There's also a huge difference between accepting the beliefs of people in your family and circle of friends and people that you are dating. While not all people, but some, date because they are looking for someone to spend their life with and they may not be able to be with someone who's views and beliefs are in direct contrast with theirs.

 

I dated a very devote Baptist for awhile, but after a short time I had to leave him, I knew in the long run he would want me to subscribe to his point of view, especially when it came to raising a family with his religious beliefs and that wasn't something I was willing to do.

 

It doesn't make me close minded, I accepted him for his beliefs completely, but I realized that the long term compatibility wasn't there because of them. Maybe his delivery was too strong and blunt, but at least he didn't drag it on, made it clear about how he felt and now they both can move on.

Posted
There's also a huge difference between accepting the beliefs of people in your family and circle of friends and people that you are dating.
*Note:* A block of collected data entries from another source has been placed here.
Lemma keeps_ask f : keeps (ask f).
Proof. by apply keeps_with_inj. Qed.

#[local] Hint Resolve keeps_cleanup keeps_ask : keeps.

Lemma keeps_exit_window n a : keeps (exit_window_loop E n a).
Proof. induction n as [|n IH]; cbn [exit_window_loop]; keeps_tac. Qed.

#[local] Hint Resolve keeps_exit_window : keeps.

Lemma keeps_mark_exit_window a : keeps (zt_trace_mark_exit_window_if_needed E a).
Proof. unfold zt_trace_mark_exit_window_if_needed, zt_trace_is_exit_window, zt_trace_mark_target_exited. keeps_tac. Qed.

Lemma keeps_write_call_action p : keeps (zt_trace_write_call_action K p).
Proof. unfold zt_trace_write_call_action. keeps_tac. Qed.

Lemma keeps_write_count : keeps (zt_trace_write_call_action_count K).
Proof. unfold zt_trace_write_call_action_count. keeps_tac. Qed.

Lemma keeps_epoch : keeps zt_trace_next_call_action_epoch.
Proof. unfold zt_trace_next_call_action_epoch. keeps_tac. by apply keeps_set_active. Qed.

#[local] Hint Resolve keeps_mark_exit_window keeps_write_call_action keeps_write_count keeps_epoch : keeps.

Lemma remember_loop_spec addr symbol room cs :
  NoDup (cs_addr <$> cs) -> (length cs <= Z.to_nat room)%nat ->
  NoDup (cs_addr <$> remember_loop addr symbol room cs) /\
  (length (remember_loop addr symbol room cs) <= Z.to_nat room)%nat /\
  forall a, a ∈ cs_addr <$> remember_loop addr symbol room cs -> a = addr \/ a ∈ cs_addr <$> cs.
Proof.
  revert room. induction cs as [|c cs IH]; intros room Hn Hl; cbn [remember_loop].
  - destruct (Z.leb_spec room 0).
    + split_and!; [done|done|]. intros a Ha. by right.
    + cbn. split_and!; [apply NoDup_singleton|lia|]. intros a Ha. left. by apply list_elem_of_singleton in Ha.
  - cbn [fmap list_fmap length] in *. apply NoDup_cons in Hn as [Hc Hn].
    destruct (Z.eqb_spec (cs_addr c) addr) as [Ea|Ea].
    + cbn. rewrite <- Ea. split_and!; [by constructor|lia|]. intros a Ha. by right.
    + destruct (IH (room - 1) Hn ltac:(lia)) as (IH1 & IH2 & IH3). cbn. split_and!; [|lia|].
      * constructor; [|done]. intros [?|?]%IH3; done.
      * intros a [-> | Ha]%elem_of_cons; [right; by apply elem_of_cons; left|].
        apply IH3 in Ha as [->|Ha]; [by left|right; by apply elem_of_cons; right].
Qed.

Lemma keeps_remember addr symbol : keeps (zt_trace_remember_call_symbol addr symbol).
Proof.
  unfold zt_trace_remember_call_symbol. destruct (_ || _); [apply keeps_ret|]. apply keeps_set_active.
  intros a (H1 & H2 & H3 & H4).
  destruct (remember_loop_spec addr symbol ZT_TRACE_CALL_SYMBOL_CACHE_CAP (at_call_symbols a) H4) as (H5 & H6 & _).
  { unfold ZT_TRACE_CALL_SYMBOL_CACHE_CAP, ZT_PAYLOAD_PROBE_ACTION_CAP in *. lia. }
  split_and!; try done. cbn [at_call_symbols at_set_symbols].
  unfold ZT_TRACE_CALL_SYMBOL_CACHE_CAP, ZT_PAYLOAD_PROBE_ACTION_CAP in *. lia.
Qed.

(** ** The pool's operations *)

Lemma assign_slot_ident pool p slot : ident (snd (zt_trampoline_pool_assign_slot pool p slot)) = ident p.
Proof. unfold zt_trampoline_pool_assign_slot. destruct (negb _); [done|]. by destruct (_ =? 0). Qed.

Lemma pool_alloc_ident P pool p : ident (snd (zt_trampoline_pool_alloc P pool p)) = ident p.
Proof.
  assert (Hl : forall n slot pool, ident (snd (alloc_loop n slot pool p)) = ident p).
  { induction n as [|n IH]; intros slot pl; cbn [alloc_loop]; [done|].
    destruct (truthy _); [apply IH|apply assign_slot_ident]. }
  unfold zt_trampoline_pool_alloc. destruct (_ && _).
  - destruct (_ && _); [done|apply assign_slot_ident].
  - destruct (zt_trampoline_pool_ensure P pool) as [rc pl]. destruct (negb _); [done|apply Hl].
Qed.

Lemma pool_release_ident P pool p : ident (snd (zt_trampoline_pool_release P pool p)) = ident p.
Proof.
  unfold zt_trampoline_pool_release. destruct (negb _); [done|]. destruct (_ && _); [done|].
  destruct (_ && _); [|done]. by destruct (pe_munmap_ok P).
Qed.

(** The last step of both: the pool and the probe are stored back. *)
Lemma store_back_inv b id pool p p' w :
  world_inv b w -> zt_probe_find_by_id (w_probes w) id = Some p -> ident p' = ident p ->
  world_inv b (snd (set_probe id (fun _ => p') (snd (set_runtime (rt_set_pool pool) w)))).
Proof.
  intros Hw Hp Hi. apply set_probe_inv; [by apply keeps_set_runtime|..].
  - intros q Hq. cbn in Hq. unfold w_probes, w_ses in *. cbn in Hq. congruence.
  - apply find_by_id_lookup in Hp as (j & [_ Hid] & Hid'). congruence.
Qed.
(* ===== verification/TraceStop.v ===== *)
(** * Shutting a trace down restores the target

    A shutdown that reports success leaves an empty probe table, no active trace
    and the target's code as it was: every patched prologue holds the saved
    instructions again, and nothing outside the tracer's own mappings changed. *)

From S2P Require Import Prelude CLib Types Reader RemoteMem RemoteMemSpec A64Build Arch Threads ThreadsSpec Probes ProbesSpec Pool SigConf TraceRunner TraceSample TableInv TraceInv.

(** ** What the runner relies on *)

(** Unmapping a region in the target changes nothing outside it. *)
Class RemoteLaws (Rm : Remote) : Prop := {
  munmap_frame : forall a size p x,
    ~ in_range a (Z.to_nat size) x -> pm (snd (remote_munmap a size p)) x = pm p x
}.

Definition wmem (w : world) : Z -> option Z := pm (in_proc (w_inj w)).
Definition probe_at (w : world) (id : Z) : option zt_probe_info_t := zt_probe_find_by_id (w_probes w) id.

(** The instructions an installed probe displaced, and where. *)
Definition displaced (p : zt_probe_info_t) : list Z := take (Z.to_nat (pr_orig_len p)) (pr_orig_code p).
Definition covers (p : zt_probe_info_t) (x : Z) : Prop :=
  pr_state p = ZT_PROBE_INSTALLED /\ in_range (tgt_remote_addr (pr_target p)) (length (displaced p)) x.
While not all people, but some, date because they are looking for someone to spend their life with and they may not be able to be with someone who's views and beliefs are in direct contrast with theirs.

 

I dated a very devote Baptist for awhile, but after a short time I had to leave him, I knew in the long run he would want me to subscribe to his point of view, especially when it came to raising a family with his religious beliefs and that wasn't something I was willing to do.

 

It doesn't make me close minded, I accepted him for his beliefs completely, but I realized that the long term compatibility wasn't there because of them. Maybe his delivery was too strong and blunt, but at least he didn't drag it on, made it clear about how he felt and now they both can move on.

 

yeah, in her shoes i would have been offended by the conversation, but not the decision itself.

 

it's funny isn't it, how supposedly 'religious' people are the most rude and condescending of others, while those of us who believe in nothing are often more polite and tolerant.

 

guess that whole "casting the first stone" bit was just for show :laugh:.

Posted
yeah, in her shoes i would have been offended by the conversation, but not the decision itself.

 

it's funny isn't it, how supposedly 'religious' people are the most rude and condescending of others, while those of us who believe in nothing are often more polite and tolerant.

 

guess that whole "casting the first stone" bit was just for show :laugh:.

 

Guess so.

But I have to say, it's not like I don't understand where they are coming from. Religion is so important in some people's lives and that's their choice.

Posted
Nearly everyone who come to New Age beliefs actually consciously chose them, instead of being spoon-fed the ideology from when they were little. It seems strange to denounce people who consciously choose their beliefs as "crazy" over those who blindly accept what they are taught....

 

The belief system isn't random at all. No more random than any major religious belief system.

 

Sorry for veering off-topic again...

 

That whole point is that she consciously chose those beliefs. That's why it's more crazy than the spoon-fed beliefs.

Posted
That whole point is that she consciously chose those beliefs. That's why it's more crazy than the spoon-fed beliefs.

 

k, here's my agnostic face....

 

it's not at all more crazy, by definition, because neither of them are true.